From the entries below, transcribe exactly the lines between the line holding "(** * METAR" and the line holding "Definition is_char (a", inclusive; skip all other lines.

[[ RECORDS FOR THE EXERCISE, beginning ]]

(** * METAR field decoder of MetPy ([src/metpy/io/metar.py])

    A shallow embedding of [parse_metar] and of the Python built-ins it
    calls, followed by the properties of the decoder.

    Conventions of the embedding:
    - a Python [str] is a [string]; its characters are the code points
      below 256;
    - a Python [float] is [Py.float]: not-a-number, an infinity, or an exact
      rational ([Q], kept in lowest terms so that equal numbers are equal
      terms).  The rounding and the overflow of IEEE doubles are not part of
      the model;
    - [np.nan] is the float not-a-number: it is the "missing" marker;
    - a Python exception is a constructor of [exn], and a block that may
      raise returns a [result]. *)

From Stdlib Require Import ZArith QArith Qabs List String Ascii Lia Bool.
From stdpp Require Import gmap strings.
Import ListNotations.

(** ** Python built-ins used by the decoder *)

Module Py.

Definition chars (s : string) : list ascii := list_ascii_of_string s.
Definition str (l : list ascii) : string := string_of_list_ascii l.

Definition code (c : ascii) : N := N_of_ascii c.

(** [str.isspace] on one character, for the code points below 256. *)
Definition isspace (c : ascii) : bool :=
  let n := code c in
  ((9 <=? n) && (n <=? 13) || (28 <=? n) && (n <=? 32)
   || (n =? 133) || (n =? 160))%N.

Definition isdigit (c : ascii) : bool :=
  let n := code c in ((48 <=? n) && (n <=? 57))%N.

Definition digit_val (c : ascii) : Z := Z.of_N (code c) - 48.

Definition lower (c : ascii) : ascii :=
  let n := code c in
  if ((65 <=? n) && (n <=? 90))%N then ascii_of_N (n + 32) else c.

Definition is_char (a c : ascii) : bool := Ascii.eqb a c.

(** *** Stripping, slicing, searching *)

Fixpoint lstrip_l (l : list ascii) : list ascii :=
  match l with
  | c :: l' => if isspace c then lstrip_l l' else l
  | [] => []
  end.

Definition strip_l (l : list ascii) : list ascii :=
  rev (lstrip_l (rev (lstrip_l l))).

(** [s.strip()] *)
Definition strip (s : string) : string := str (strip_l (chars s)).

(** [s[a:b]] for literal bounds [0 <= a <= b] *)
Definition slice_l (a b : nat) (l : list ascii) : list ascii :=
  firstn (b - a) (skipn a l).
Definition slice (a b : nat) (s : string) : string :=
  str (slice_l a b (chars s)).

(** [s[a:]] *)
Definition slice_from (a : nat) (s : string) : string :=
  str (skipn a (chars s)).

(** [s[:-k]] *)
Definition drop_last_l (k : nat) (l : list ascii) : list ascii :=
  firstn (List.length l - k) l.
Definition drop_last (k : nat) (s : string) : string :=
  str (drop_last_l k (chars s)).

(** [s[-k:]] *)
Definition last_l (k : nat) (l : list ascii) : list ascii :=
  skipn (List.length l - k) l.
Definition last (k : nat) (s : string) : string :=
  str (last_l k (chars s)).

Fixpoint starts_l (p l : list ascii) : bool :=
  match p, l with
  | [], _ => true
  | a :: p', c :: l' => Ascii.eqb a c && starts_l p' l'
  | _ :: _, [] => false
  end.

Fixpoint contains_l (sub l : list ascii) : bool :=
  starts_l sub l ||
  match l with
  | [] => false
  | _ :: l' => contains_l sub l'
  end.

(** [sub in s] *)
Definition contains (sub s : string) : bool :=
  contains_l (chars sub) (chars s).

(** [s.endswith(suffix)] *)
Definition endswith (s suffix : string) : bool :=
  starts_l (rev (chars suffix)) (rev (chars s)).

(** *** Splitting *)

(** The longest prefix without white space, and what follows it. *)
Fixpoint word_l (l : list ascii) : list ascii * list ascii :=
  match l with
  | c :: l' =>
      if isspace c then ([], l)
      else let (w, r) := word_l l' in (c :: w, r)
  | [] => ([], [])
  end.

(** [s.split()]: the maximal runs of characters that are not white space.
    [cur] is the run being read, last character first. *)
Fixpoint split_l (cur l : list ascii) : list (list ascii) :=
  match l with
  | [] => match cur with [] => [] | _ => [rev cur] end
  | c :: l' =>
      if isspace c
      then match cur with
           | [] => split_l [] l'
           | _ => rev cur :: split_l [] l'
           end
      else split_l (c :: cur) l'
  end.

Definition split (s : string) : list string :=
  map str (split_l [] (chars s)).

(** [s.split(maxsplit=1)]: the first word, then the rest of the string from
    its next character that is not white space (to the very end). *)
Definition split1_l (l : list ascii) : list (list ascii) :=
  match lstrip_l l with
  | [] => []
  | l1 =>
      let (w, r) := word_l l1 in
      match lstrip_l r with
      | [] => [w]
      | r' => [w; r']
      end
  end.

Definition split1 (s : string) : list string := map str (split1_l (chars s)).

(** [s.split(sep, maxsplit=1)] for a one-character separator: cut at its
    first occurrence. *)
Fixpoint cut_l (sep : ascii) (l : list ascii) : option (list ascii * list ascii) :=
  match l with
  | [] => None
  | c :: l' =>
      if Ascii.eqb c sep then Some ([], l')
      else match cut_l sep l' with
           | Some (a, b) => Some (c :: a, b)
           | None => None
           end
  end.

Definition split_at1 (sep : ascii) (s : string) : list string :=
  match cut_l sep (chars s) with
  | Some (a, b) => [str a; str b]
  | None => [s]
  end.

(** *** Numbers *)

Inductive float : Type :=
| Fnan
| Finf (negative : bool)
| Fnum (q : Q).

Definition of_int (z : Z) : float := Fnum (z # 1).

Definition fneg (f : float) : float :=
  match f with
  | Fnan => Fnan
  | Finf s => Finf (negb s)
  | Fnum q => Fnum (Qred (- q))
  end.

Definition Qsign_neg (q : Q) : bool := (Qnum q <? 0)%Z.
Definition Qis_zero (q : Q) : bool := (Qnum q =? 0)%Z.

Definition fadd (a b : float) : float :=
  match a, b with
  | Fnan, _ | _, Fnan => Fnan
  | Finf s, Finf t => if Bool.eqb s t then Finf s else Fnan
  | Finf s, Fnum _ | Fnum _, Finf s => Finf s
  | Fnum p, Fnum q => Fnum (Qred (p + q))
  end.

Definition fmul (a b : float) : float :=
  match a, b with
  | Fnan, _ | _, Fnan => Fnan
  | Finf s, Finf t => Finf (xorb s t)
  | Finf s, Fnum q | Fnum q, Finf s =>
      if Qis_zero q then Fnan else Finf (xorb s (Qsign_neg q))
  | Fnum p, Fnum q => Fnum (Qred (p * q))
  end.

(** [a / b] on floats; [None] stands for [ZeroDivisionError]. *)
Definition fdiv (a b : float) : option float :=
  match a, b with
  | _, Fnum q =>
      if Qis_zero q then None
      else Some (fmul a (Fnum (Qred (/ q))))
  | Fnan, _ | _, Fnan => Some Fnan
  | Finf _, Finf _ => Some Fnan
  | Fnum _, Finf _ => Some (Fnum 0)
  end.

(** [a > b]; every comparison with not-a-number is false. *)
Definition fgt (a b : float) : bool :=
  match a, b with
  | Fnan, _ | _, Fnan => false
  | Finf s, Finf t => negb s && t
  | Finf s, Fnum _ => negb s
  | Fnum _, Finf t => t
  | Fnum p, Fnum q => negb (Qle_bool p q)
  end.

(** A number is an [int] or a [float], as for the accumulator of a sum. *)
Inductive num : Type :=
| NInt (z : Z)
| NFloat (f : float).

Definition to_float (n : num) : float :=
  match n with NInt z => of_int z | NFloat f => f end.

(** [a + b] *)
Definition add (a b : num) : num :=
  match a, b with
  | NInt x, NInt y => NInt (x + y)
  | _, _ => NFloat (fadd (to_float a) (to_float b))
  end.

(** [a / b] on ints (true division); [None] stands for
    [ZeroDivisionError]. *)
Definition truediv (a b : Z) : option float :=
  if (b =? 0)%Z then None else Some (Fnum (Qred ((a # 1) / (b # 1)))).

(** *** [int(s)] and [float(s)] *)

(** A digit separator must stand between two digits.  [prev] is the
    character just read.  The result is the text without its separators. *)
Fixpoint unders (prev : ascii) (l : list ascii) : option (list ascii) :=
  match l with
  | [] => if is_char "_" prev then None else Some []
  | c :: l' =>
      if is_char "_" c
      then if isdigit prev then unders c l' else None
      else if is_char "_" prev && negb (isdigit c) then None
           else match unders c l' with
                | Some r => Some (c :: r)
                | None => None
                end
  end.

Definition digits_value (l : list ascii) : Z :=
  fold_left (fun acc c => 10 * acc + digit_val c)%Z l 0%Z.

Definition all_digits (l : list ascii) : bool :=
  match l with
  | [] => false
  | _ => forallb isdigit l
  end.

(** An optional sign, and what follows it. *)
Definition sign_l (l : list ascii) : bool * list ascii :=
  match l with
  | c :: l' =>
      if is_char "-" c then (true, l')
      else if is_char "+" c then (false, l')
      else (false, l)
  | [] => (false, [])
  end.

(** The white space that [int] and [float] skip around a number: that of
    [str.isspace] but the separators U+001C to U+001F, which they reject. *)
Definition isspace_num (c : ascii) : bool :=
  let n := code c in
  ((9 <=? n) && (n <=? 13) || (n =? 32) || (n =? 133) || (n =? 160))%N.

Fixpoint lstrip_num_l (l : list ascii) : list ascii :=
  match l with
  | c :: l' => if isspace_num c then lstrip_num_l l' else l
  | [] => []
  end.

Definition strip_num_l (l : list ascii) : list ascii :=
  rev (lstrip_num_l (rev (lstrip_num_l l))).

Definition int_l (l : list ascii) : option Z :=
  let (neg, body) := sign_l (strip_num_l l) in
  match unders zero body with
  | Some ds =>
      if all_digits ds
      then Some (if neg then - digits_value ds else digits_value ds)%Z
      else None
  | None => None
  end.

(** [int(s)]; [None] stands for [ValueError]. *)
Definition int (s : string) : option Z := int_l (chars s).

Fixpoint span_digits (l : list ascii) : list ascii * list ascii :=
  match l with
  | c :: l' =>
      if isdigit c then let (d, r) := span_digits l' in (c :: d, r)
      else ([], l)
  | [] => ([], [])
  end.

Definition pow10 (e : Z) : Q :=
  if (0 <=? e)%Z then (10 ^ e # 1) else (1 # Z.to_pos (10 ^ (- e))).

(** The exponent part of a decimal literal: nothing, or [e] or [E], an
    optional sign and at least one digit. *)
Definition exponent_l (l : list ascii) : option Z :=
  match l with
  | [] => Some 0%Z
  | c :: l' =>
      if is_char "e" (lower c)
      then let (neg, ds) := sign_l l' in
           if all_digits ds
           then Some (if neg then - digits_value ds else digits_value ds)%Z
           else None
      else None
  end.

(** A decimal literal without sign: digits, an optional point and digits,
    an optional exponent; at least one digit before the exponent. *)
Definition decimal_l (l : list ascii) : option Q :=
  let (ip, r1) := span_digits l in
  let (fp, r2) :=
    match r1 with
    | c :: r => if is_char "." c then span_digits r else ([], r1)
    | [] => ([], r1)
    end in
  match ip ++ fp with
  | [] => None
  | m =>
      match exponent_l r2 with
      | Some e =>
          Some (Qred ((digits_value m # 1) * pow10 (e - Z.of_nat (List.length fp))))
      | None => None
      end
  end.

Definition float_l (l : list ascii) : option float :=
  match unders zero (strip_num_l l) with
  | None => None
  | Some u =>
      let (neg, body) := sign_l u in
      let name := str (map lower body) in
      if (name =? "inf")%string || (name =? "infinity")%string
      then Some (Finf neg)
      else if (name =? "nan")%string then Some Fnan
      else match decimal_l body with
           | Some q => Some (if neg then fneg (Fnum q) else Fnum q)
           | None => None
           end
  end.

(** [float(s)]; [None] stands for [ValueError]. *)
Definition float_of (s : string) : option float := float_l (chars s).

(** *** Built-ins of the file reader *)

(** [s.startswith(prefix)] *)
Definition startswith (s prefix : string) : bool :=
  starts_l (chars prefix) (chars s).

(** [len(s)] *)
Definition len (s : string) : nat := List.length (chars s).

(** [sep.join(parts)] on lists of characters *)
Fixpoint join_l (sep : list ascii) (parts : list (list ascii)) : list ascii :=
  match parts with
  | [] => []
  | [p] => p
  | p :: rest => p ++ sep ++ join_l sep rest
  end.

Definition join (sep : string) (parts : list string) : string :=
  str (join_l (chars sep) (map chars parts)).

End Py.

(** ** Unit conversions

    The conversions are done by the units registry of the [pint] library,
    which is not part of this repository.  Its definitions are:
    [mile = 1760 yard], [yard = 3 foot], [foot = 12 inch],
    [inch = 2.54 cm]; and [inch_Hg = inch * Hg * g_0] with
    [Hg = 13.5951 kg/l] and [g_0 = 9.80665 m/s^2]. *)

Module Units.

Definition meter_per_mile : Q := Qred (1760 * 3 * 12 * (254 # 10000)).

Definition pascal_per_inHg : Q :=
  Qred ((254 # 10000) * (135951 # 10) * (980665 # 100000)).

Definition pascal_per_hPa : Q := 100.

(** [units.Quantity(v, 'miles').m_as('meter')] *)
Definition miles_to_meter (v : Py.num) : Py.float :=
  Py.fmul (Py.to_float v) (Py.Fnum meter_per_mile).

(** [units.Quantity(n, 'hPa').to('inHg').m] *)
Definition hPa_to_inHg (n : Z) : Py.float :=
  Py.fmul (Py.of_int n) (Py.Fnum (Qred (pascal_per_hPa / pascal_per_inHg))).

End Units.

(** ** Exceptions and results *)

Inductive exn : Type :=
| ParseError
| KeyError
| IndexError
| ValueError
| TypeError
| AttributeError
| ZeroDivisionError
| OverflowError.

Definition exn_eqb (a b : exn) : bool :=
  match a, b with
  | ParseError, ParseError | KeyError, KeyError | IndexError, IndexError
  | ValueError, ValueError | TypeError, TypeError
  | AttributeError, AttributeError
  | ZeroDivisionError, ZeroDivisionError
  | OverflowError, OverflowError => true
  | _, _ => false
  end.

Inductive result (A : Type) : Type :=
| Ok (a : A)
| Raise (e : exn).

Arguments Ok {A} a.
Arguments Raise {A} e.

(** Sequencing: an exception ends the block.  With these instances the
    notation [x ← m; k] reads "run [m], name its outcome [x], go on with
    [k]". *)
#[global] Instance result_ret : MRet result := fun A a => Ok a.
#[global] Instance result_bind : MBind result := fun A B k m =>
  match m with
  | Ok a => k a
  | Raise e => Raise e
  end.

[[ RECORDS FOR THE EXERCISE, end ]]
[[ RECORDS FOR THE EXERCISE, beginning ]]

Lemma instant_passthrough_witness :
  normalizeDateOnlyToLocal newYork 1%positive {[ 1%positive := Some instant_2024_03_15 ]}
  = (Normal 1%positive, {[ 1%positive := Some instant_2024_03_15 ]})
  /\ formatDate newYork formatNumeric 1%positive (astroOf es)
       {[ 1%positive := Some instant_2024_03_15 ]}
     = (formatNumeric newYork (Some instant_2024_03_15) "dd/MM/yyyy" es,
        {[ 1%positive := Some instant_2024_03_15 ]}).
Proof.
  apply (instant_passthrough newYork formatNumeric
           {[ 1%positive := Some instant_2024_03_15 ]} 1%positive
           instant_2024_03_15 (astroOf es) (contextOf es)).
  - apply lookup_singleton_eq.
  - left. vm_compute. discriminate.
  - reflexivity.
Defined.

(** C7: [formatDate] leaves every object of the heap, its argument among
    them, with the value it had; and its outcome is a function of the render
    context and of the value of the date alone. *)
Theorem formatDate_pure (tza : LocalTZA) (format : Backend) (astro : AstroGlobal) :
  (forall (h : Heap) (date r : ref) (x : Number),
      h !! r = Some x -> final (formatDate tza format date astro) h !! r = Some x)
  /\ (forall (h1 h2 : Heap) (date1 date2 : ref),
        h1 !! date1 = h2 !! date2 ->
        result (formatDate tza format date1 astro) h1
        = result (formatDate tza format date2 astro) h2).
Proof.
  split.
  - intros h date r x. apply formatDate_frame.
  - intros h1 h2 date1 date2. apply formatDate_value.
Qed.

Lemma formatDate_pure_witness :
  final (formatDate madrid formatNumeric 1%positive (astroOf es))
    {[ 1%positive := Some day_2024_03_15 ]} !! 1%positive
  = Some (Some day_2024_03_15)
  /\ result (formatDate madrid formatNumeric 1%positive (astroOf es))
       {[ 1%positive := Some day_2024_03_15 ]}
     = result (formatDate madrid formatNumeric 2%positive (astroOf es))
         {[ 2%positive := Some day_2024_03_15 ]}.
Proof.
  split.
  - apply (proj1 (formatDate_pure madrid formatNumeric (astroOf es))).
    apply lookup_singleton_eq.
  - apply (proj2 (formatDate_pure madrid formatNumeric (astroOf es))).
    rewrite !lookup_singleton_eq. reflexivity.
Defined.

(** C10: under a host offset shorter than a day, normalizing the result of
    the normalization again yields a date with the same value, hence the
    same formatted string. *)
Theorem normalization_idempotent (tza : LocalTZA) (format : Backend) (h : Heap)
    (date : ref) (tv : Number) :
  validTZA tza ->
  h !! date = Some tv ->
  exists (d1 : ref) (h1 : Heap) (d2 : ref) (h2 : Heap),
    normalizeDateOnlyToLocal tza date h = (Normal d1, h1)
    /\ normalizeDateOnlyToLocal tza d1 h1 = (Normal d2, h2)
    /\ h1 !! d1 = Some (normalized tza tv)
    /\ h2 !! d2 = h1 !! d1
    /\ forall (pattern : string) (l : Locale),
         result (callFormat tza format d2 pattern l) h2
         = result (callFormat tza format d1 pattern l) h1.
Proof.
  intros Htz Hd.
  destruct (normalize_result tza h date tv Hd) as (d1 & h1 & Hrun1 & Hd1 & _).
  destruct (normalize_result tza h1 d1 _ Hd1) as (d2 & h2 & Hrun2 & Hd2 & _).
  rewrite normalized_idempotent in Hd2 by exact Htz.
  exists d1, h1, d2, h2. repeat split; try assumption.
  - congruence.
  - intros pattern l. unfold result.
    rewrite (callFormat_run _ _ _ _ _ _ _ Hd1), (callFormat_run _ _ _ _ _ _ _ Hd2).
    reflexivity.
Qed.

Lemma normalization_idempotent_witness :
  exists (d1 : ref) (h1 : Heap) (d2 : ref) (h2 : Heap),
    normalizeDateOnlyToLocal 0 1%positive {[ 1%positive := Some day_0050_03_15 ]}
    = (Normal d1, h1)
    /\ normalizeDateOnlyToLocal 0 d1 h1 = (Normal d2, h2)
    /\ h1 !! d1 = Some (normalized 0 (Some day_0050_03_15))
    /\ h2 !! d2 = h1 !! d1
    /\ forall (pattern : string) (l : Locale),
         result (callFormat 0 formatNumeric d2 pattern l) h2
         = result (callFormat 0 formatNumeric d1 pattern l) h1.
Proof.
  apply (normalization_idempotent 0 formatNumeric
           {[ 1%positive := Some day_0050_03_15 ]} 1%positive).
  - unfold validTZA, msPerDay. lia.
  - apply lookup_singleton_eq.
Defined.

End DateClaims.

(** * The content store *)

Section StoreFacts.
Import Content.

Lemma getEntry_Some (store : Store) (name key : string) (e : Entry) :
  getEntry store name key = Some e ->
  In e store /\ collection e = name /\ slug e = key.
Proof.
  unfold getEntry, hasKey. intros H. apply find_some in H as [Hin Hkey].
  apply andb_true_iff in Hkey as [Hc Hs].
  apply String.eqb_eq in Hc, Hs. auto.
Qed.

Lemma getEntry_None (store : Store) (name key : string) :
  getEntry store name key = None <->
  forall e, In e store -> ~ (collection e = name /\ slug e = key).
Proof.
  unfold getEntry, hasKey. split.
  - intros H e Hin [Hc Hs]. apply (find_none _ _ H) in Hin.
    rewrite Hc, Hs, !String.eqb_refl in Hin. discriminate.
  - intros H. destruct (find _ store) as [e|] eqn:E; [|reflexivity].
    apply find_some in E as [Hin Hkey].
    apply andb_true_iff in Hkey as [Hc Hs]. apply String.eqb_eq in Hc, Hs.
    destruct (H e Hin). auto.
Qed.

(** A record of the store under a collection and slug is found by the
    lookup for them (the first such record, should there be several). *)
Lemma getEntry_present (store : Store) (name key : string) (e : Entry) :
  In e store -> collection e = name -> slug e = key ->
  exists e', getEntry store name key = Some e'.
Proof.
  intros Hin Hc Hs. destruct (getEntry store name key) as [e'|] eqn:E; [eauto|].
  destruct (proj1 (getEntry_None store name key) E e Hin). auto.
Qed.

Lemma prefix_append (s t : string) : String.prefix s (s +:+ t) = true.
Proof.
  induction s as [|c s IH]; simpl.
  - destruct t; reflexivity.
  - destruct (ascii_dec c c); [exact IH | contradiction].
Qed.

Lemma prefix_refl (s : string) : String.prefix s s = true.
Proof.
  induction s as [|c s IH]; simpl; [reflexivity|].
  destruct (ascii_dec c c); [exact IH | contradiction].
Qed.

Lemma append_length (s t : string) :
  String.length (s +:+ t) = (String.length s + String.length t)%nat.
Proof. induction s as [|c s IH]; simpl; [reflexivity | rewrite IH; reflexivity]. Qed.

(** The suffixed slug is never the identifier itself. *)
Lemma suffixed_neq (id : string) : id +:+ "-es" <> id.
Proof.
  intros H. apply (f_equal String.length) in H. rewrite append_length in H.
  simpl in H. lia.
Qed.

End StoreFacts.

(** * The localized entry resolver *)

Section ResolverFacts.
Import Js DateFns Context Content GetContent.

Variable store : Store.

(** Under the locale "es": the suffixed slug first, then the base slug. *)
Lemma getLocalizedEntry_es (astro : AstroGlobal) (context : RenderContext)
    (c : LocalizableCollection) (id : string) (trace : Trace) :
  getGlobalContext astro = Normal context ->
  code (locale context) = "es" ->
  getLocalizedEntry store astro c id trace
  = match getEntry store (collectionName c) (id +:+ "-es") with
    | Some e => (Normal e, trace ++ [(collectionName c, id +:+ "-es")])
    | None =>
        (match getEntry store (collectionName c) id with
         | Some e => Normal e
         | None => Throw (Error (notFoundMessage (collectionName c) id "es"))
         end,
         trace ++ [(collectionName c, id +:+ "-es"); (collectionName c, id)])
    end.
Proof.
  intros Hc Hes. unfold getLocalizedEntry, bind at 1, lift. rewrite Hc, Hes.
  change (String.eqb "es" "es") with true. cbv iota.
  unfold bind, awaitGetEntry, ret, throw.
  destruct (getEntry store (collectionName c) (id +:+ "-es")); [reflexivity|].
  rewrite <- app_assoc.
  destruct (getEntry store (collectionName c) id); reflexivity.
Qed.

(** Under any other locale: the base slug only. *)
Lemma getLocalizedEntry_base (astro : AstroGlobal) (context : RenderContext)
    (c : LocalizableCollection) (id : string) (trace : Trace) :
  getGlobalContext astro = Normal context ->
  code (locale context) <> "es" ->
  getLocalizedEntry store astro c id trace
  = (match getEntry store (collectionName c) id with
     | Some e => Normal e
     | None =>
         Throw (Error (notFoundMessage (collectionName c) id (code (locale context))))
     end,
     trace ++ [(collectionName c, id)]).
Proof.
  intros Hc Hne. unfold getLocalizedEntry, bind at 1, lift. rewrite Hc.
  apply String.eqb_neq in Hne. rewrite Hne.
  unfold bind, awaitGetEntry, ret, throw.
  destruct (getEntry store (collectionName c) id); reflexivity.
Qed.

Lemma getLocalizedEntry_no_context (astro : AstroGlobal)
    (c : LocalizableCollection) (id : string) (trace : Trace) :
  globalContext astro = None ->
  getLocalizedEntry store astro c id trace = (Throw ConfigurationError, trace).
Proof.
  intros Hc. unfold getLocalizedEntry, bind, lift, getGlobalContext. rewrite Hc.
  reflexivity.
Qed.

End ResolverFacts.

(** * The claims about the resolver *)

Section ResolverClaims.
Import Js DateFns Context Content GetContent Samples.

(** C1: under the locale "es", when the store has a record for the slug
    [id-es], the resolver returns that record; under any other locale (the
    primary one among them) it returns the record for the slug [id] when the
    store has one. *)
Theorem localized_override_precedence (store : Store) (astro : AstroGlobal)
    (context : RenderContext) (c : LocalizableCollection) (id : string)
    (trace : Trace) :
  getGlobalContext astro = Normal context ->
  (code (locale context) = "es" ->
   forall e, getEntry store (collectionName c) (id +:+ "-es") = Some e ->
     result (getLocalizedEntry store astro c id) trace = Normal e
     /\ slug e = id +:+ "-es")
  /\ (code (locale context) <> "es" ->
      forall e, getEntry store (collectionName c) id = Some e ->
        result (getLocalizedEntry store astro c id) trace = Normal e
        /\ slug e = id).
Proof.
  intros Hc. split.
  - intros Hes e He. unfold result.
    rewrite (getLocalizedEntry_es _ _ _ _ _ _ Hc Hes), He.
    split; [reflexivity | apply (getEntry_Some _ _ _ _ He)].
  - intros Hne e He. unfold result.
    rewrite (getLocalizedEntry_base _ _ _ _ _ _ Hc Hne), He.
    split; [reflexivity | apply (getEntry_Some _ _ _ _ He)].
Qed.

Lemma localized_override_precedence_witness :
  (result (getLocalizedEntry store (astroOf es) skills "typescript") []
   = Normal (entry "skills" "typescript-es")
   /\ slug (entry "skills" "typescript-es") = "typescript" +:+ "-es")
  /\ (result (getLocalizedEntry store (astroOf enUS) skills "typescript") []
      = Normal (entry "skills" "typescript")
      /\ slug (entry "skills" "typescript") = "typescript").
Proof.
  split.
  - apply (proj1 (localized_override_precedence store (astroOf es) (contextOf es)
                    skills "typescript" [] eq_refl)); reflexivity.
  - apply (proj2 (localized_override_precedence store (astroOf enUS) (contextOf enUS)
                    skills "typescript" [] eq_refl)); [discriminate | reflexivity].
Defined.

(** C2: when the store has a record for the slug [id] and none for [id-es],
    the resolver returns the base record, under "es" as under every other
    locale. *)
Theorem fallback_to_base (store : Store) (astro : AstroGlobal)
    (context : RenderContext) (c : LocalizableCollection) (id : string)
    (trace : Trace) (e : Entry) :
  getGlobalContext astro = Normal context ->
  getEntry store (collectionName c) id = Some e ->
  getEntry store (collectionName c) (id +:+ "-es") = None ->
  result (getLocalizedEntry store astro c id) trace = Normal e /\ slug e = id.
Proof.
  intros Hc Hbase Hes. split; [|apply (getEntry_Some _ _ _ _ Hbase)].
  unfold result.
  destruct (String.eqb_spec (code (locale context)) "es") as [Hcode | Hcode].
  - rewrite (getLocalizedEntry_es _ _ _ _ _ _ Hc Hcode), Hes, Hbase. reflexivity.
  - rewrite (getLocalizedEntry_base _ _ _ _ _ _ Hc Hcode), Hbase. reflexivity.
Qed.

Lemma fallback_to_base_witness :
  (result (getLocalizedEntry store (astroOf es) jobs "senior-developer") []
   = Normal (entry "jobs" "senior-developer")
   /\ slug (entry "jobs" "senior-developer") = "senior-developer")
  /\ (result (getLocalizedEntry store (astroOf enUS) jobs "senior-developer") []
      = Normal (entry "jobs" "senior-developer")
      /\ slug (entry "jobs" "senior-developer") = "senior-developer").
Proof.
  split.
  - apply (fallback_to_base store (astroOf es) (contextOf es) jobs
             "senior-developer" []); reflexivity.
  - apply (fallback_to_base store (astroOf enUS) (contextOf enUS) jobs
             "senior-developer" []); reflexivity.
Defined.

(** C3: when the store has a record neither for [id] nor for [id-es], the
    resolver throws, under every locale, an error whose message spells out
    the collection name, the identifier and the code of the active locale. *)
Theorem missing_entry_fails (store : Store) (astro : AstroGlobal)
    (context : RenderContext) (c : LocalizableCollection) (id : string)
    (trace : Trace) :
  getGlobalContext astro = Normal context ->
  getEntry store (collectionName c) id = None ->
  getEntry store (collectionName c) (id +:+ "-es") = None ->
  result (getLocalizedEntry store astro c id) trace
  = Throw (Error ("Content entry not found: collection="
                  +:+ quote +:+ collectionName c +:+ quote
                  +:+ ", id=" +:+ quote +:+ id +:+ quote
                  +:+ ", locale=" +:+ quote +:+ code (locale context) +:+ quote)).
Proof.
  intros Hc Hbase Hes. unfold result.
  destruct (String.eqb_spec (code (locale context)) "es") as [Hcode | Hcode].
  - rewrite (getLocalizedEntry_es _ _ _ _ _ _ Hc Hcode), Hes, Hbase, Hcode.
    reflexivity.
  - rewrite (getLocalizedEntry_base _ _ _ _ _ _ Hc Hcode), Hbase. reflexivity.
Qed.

[[ RECORDS FOR THE EXERCISE, end ]]

**RESULT BELOW:**
(** * METAR field decoder of MetPy ([src/metpy/io/metar.py])

    A shallow embedding of [parse_metar] and of the Python built-ins it
    calls, followed by the properties of the decoder.

    Conventions of the embedding:
    - a Python [str] is a [string]; its characters are the code points
      below 256;
    - a Python [float] is [Py.float]: not-a-number, an infinity, or an exact
      rational ([Q], kept in lowest terms so that equal numbers are equal
      terms).  The rounding and the overflow of IEEE doubles are not part of
      the model;
    - [np.nan] is the float not-a-number: it is the "missing" marker;
    - a Python exception is a constructor of [exn], and a block that may
      raise returns a [result]. *)

From Stdlib Require Import ZArith QArith Qabs List String Ascii Lia Bool.
From stdpp Require Import gmap strings.
Import ListNotations.

(** ** Python built-ins used by the decoder *)

Module Py.

Definition chars (s : string) : list ascii := list_ascii_of_string s.
Definition str (l : list ascii) : string := string_of_list_ascii l.

Definition code (c : ascii) : N := N_of_ascii c.

(** [str.isspace] on one character, for the code points below 256. *)
Definition isspace (c : ascii) : bool :=
  let n := code c in
  ((9 <=? n) && (n <=? 13) || (28 <=? n) && (n <=? 32)
   || (n =? 133) || (n =? 160))%N.

Definition isdigit (c : ascii) : bool :=
  let n := code c in ((48 <=? n) && (n <=? 57))%N.

Definition digit_val (c : ascii) : Z := Z.of_N (code c) - 48.

Definition lower (c : ascii) : ascii :=
  let n := code c in
  if ((65 <=? n) && (n <=? 90))%N then ascii_of_N (n + 32) else c.

Definition is_char (a c : ascii) : bool := Ascii.eqb a c.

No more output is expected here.